| About this exercise |
Retype, exactly as they appear below, the lines between the line holding "(* ===== verification/WritePath.v ===== *)" and the line holding "(create_balance_transaction_operations_async.go), which store", both ends included.

| Data provided |
***

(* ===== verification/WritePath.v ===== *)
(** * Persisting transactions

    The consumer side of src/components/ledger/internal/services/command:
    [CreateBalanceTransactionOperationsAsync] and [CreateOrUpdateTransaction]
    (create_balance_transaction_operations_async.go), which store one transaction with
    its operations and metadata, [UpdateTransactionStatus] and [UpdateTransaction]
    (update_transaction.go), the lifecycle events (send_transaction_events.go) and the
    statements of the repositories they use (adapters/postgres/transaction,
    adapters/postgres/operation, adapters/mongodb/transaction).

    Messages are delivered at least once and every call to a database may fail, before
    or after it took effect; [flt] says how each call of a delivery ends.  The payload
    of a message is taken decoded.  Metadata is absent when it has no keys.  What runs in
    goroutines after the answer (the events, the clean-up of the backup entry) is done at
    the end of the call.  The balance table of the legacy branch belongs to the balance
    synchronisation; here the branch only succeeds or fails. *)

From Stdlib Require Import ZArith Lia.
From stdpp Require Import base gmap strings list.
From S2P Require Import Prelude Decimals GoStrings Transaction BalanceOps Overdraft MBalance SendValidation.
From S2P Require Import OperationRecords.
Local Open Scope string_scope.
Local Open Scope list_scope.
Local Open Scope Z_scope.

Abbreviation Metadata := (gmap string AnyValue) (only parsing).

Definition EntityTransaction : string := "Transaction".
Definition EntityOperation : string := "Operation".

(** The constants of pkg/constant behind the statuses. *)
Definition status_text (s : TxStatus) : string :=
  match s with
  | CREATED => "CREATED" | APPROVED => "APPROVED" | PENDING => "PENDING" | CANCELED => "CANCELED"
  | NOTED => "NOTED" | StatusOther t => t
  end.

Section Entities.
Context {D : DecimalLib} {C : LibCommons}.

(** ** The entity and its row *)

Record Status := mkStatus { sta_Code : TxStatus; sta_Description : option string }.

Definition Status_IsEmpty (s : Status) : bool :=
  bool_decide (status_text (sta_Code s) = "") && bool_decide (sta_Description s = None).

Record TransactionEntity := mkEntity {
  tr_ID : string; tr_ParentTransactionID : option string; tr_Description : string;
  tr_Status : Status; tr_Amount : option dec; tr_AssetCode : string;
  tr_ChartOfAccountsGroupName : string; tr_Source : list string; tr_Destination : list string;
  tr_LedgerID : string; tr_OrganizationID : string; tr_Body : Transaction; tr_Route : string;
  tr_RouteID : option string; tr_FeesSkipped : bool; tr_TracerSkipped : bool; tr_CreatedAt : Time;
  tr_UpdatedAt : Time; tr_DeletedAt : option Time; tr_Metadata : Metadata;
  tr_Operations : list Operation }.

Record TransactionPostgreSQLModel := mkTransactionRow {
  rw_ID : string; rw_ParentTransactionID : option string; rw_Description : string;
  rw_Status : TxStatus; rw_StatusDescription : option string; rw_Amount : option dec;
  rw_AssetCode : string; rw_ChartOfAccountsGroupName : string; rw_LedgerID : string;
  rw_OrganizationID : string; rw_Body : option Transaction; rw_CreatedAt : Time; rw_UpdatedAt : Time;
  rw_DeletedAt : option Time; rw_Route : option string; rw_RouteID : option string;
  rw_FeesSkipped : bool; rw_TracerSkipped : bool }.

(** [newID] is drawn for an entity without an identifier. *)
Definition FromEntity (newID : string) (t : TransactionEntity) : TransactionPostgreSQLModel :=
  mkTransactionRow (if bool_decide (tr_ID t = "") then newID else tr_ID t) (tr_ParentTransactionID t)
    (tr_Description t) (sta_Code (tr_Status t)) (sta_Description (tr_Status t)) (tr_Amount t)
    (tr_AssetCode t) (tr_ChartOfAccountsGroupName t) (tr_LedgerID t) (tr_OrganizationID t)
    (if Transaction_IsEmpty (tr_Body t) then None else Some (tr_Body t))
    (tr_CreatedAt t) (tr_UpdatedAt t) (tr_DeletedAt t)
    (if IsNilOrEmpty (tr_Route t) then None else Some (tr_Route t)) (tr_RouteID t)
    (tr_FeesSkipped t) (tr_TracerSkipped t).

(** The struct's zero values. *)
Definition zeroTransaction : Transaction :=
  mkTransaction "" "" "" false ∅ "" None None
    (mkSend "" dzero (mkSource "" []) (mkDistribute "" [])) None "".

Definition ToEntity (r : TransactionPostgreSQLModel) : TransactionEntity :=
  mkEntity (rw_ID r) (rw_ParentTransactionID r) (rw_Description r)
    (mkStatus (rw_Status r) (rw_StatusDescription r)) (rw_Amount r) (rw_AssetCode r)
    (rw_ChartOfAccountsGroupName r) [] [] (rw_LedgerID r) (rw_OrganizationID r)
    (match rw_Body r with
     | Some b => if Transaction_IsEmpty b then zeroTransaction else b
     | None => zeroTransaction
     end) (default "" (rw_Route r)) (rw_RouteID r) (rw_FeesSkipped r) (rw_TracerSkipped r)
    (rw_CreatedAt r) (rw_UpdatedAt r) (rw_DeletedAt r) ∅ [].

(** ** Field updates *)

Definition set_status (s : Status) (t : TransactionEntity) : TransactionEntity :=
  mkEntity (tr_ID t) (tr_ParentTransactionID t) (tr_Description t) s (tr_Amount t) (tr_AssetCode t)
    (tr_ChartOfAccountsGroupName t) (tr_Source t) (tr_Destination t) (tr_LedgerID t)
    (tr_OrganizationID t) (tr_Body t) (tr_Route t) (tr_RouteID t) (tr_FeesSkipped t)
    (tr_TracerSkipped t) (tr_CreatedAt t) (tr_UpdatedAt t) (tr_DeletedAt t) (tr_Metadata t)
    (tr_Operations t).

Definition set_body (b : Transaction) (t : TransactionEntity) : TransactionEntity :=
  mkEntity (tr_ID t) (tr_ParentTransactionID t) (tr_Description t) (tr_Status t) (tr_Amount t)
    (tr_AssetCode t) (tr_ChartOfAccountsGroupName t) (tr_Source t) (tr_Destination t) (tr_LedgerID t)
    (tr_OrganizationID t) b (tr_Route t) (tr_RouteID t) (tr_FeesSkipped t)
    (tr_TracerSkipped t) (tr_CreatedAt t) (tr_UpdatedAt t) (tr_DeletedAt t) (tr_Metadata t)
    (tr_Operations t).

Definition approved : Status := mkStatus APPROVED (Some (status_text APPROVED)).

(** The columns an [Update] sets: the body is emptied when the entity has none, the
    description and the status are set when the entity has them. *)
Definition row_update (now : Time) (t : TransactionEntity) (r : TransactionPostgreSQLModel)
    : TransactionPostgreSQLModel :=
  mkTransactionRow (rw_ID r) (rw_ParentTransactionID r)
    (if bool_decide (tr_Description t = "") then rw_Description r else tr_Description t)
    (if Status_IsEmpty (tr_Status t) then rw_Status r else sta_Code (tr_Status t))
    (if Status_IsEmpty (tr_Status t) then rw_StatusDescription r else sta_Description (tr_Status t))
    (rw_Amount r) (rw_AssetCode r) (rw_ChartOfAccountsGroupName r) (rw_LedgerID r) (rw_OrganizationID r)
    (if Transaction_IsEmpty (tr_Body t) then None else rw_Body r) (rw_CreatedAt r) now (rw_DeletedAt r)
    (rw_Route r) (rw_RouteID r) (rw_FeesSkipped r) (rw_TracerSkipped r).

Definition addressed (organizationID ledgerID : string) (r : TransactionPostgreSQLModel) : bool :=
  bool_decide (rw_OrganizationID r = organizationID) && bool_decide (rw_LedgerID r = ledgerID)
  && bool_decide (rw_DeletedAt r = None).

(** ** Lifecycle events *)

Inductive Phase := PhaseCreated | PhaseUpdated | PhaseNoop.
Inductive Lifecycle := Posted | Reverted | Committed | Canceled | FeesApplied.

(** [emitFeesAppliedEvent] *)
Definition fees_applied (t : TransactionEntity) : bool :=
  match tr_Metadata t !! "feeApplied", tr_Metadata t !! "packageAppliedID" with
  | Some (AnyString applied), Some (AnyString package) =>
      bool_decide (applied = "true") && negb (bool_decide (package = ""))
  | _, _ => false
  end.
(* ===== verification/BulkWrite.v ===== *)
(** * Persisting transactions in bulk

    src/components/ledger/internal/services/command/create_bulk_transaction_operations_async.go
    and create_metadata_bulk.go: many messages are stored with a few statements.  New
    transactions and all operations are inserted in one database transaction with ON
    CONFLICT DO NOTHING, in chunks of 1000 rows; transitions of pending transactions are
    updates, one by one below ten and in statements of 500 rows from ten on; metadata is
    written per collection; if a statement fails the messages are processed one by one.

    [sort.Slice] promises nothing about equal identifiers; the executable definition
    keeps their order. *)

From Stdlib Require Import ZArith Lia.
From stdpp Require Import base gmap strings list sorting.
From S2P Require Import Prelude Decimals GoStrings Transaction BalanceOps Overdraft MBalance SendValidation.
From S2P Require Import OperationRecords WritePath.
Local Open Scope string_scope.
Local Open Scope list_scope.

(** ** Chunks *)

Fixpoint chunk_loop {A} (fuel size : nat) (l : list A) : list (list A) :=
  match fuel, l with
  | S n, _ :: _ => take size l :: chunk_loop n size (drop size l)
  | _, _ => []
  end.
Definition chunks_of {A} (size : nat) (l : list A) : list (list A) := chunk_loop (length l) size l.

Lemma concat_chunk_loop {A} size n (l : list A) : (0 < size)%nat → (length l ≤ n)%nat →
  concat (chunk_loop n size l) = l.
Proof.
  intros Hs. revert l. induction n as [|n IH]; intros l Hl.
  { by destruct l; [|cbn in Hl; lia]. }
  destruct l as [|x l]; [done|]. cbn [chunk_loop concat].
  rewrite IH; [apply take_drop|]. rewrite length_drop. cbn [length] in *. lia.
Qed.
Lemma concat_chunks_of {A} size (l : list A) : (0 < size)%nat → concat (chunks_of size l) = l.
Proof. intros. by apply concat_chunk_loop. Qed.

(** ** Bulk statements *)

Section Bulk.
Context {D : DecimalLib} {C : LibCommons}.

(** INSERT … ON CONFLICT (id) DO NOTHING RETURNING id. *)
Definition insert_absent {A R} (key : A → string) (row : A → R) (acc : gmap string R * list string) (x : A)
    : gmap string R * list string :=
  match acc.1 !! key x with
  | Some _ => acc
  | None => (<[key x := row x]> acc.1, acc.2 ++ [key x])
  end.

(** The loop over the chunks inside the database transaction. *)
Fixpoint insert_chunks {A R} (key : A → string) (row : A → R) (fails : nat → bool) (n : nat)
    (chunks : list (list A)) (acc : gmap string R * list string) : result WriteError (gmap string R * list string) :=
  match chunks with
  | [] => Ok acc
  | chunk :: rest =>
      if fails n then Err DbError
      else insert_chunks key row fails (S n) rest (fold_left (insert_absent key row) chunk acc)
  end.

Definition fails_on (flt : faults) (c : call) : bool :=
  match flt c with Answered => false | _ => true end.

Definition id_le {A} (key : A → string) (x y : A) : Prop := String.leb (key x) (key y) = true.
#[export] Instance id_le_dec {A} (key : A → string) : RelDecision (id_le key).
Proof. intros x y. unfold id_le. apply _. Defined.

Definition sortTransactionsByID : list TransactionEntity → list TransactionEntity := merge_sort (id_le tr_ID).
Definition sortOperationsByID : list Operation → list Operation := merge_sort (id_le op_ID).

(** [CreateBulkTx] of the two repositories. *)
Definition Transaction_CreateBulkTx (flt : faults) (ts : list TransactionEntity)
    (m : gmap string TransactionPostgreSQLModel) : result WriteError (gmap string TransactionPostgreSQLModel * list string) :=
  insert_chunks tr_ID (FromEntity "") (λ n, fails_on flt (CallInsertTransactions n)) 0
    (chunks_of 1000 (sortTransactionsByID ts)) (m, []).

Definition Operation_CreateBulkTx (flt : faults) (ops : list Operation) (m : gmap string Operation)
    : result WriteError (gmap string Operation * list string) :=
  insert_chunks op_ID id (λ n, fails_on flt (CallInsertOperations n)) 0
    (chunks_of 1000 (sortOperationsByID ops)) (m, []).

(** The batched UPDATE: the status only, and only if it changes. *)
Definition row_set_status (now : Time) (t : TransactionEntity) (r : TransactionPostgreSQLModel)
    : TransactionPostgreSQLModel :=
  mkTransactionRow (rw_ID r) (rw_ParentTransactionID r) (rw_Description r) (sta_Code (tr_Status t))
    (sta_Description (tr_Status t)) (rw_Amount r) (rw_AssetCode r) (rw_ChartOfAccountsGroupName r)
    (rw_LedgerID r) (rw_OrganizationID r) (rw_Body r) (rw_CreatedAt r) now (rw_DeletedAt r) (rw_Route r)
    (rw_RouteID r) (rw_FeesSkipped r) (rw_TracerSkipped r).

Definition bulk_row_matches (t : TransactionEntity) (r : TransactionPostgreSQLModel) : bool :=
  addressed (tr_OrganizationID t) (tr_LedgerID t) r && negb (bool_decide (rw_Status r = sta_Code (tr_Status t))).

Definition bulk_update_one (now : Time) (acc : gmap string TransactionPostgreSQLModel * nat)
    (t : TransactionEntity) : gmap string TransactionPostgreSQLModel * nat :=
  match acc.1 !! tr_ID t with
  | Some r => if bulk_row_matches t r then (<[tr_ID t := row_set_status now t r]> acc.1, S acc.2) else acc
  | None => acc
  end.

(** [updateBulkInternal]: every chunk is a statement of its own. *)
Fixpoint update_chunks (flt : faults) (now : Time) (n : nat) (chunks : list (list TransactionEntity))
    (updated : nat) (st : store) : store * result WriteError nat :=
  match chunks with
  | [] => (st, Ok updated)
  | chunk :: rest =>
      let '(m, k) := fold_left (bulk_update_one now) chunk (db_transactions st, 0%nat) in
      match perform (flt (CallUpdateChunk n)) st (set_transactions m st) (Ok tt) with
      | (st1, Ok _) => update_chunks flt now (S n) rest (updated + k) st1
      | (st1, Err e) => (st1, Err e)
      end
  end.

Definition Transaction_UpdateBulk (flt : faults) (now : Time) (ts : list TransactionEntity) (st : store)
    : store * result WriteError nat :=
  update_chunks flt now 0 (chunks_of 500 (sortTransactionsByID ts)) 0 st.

***

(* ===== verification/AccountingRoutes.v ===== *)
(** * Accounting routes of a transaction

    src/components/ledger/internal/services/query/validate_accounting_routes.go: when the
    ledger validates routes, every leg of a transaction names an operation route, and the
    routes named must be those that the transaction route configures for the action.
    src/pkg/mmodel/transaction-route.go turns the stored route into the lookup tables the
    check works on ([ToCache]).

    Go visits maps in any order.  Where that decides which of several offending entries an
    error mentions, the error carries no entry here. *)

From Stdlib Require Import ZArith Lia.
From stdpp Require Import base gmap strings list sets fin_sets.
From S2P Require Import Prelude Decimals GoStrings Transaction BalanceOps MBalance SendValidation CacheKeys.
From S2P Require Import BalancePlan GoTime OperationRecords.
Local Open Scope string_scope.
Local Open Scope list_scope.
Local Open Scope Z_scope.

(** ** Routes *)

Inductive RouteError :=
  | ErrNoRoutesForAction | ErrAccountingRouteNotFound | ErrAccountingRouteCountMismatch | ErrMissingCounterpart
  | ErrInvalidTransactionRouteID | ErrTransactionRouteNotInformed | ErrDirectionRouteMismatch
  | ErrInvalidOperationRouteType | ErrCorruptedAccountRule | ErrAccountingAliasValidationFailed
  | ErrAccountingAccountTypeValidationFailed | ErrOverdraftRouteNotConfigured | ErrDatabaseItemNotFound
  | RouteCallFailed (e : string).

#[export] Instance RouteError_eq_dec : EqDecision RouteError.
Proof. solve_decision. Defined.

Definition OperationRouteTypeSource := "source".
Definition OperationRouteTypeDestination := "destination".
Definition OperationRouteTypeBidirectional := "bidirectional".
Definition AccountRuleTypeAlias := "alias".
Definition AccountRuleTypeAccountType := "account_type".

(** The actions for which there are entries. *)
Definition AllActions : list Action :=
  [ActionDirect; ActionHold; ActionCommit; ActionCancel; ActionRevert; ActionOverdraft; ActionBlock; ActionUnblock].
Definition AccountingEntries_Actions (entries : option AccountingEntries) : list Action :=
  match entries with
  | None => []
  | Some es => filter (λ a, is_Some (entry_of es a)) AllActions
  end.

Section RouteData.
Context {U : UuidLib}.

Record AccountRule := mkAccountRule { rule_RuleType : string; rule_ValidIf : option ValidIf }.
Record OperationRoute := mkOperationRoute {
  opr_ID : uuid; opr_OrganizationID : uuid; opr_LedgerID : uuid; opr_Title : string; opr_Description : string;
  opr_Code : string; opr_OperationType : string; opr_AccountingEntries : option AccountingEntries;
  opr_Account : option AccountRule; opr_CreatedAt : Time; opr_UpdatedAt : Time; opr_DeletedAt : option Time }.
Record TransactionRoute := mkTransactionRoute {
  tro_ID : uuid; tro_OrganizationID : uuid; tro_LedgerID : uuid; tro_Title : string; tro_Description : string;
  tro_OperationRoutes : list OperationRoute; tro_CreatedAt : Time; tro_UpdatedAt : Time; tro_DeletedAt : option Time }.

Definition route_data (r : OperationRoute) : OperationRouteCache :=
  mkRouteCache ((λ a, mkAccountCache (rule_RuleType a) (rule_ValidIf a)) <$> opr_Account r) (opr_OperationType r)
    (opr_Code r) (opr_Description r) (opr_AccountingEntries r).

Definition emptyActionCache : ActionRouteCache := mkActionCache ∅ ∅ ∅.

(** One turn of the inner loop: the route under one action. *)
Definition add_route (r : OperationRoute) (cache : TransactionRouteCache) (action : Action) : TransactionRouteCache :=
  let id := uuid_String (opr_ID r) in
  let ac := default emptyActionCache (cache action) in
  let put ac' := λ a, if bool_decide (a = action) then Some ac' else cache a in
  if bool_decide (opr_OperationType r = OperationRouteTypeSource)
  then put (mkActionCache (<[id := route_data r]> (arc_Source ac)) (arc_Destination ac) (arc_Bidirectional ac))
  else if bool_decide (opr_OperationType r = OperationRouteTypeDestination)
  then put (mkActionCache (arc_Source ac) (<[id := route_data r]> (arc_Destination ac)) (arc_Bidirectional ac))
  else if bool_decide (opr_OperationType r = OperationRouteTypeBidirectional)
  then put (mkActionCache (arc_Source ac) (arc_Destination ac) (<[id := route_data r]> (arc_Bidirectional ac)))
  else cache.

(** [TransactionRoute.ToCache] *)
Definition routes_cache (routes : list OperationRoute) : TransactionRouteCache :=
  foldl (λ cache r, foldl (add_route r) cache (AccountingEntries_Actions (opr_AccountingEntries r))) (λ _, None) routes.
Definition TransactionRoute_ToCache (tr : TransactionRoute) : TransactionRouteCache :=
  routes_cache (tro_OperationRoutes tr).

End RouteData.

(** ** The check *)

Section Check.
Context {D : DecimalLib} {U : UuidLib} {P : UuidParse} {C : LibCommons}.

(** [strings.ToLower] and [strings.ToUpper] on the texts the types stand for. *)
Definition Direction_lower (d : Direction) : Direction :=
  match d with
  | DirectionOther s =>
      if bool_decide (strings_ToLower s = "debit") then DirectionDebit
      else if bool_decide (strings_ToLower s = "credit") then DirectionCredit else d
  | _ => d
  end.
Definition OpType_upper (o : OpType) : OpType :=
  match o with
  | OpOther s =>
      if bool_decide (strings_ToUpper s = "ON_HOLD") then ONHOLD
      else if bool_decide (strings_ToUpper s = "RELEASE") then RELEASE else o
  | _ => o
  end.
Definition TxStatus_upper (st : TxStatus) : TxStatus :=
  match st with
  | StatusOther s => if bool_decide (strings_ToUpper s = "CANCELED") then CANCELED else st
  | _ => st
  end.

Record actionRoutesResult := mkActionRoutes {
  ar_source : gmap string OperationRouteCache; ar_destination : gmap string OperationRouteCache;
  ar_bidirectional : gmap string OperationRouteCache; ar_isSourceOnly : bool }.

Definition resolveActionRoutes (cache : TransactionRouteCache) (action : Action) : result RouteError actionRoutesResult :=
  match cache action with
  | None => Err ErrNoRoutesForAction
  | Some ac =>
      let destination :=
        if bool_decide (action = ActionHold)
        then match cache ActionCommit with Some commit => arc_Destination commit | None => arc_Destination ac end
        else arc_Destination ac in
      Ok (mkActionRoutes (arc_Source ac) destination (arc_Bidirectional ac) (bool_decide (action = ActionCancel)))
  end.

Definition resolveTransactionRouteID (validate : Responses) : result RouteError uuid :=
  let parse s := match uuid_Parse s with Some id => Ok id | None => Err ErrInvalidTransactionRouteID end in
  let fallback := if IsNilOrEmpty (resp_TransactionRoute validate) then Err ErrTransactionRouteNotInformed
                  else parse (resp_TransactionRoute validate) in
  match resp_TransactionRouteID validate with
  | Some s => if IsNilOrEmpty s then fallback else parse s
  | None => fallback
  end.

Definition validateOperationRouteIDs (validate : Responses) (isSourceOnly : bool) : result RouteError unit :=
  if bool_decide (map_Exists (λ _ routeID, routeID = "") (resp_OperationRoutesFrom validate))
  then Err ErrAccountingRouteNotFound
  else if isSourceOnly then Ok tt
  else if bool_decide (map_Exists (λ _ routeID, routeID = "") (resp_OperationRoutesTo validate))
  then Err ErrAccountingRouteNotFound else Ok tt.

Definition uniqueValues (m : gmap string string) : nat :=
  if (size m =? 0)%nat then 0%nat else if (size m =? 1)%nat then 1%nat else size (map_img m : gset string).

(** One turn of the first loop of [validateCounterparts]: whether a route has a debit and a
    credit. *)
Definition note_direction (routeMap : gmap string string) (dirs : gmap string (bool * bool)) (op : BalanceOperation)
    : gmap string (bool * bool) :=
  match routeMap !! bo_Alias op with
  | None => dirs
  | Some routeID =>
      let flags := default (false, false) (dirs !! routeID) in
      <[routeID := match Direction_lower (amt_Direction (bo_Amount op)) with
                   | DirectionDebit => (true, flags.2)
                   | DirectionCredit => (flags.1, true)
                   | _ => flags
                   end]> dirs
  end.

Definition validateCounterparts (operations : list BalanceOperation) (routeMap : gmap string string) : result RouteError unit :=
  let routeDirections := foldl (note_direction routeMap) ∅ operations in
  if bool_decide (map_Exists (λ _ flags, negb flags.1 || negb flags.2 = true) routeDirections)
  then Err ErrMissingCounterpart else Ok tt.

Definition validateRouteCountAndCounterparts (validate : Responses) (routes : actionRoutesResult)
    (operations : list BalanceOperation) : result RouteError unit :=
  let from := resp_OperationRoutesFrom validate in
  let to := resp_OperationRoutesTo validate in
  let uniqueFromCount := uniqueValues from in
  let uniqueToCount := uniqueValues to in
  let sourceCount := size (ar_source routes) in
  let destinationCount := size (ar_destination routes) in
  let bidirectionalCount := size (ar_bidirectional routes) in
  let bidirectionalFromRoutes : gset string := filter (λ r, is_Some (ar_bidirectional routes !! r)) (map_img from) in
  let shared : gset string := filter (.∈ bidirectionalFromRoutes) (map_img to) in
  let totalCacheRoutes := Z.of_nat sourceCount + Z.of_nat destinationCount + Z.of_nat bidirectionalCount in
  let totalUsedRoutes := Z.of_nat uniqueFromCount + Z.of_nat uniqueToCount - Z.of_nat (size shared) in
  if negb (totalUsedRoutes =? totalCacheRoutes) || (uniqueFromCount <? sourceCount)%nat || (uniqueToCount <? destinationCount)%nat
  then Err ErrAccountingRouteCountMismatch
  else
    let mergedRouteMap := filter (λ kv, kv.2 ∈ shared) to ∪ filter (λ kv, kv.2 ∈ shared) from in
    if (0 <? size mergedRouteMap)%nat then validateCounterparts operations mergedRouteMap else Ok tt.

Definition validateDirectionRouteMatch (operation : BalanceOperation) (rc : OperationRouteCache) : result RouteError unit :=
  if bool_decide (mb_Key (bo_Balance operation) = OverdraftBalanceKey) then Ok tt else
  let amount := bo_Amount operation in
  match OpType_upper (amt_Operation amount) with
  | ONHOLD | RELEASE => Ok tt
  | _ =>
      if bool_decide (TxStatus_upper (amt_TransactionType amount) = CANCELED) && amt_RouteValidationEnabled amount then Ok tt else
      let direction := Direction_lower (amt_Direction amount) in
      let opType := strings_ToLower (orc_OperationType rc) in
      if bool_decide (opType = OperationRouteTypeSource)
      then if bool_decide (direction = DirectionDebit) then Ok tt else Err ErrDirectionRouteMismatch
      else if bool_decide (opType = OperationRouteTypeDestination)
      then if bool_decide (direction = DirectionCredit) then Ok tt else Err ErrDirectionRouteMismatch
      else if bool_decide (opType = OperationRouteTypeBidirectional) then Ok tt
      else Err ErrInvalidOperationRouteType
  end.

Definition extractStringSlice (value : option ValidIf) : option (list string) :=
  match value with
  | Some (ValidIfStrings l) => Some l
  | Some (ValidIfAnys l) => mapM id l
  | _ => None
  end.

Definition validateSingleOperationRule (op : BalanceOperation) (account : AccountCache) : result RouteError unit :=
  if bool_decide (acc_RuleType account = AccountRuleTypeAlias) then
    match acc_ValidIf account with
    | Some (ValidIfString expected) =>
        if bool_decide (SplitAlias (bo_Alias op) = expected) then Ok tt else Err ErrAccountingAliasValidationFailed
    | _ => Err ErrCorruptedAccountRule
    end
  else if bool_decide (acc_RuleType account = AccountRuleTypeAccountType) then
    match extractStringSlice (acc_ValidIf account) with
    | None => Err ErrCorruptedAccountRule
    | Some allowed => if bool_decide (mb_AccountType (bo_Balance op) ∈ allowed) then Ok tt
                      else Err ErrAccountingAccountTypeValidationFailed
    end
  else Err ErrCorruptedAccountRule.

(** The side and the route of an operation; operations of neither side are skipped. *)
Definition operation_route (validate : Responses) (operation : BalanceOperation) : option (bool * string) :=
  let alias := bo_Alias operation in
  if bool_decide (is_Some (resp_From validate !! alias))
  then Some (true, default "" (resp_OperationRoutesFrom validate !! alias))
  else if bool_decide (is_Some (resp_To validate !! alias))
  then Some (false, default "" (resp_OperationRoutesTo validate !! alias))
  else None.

***

| Answer box |
(* ===== verification/WritePath.v ===== *)
(** * Persisting transactions

    The consumer side of src/components/ledger/internal/services/command:
    [CreateBalanceTransactionOperationsAsync] and [CreateOrUpdateTransaction]
    (create_balance_transaction_operations_async.go), which store one transaction with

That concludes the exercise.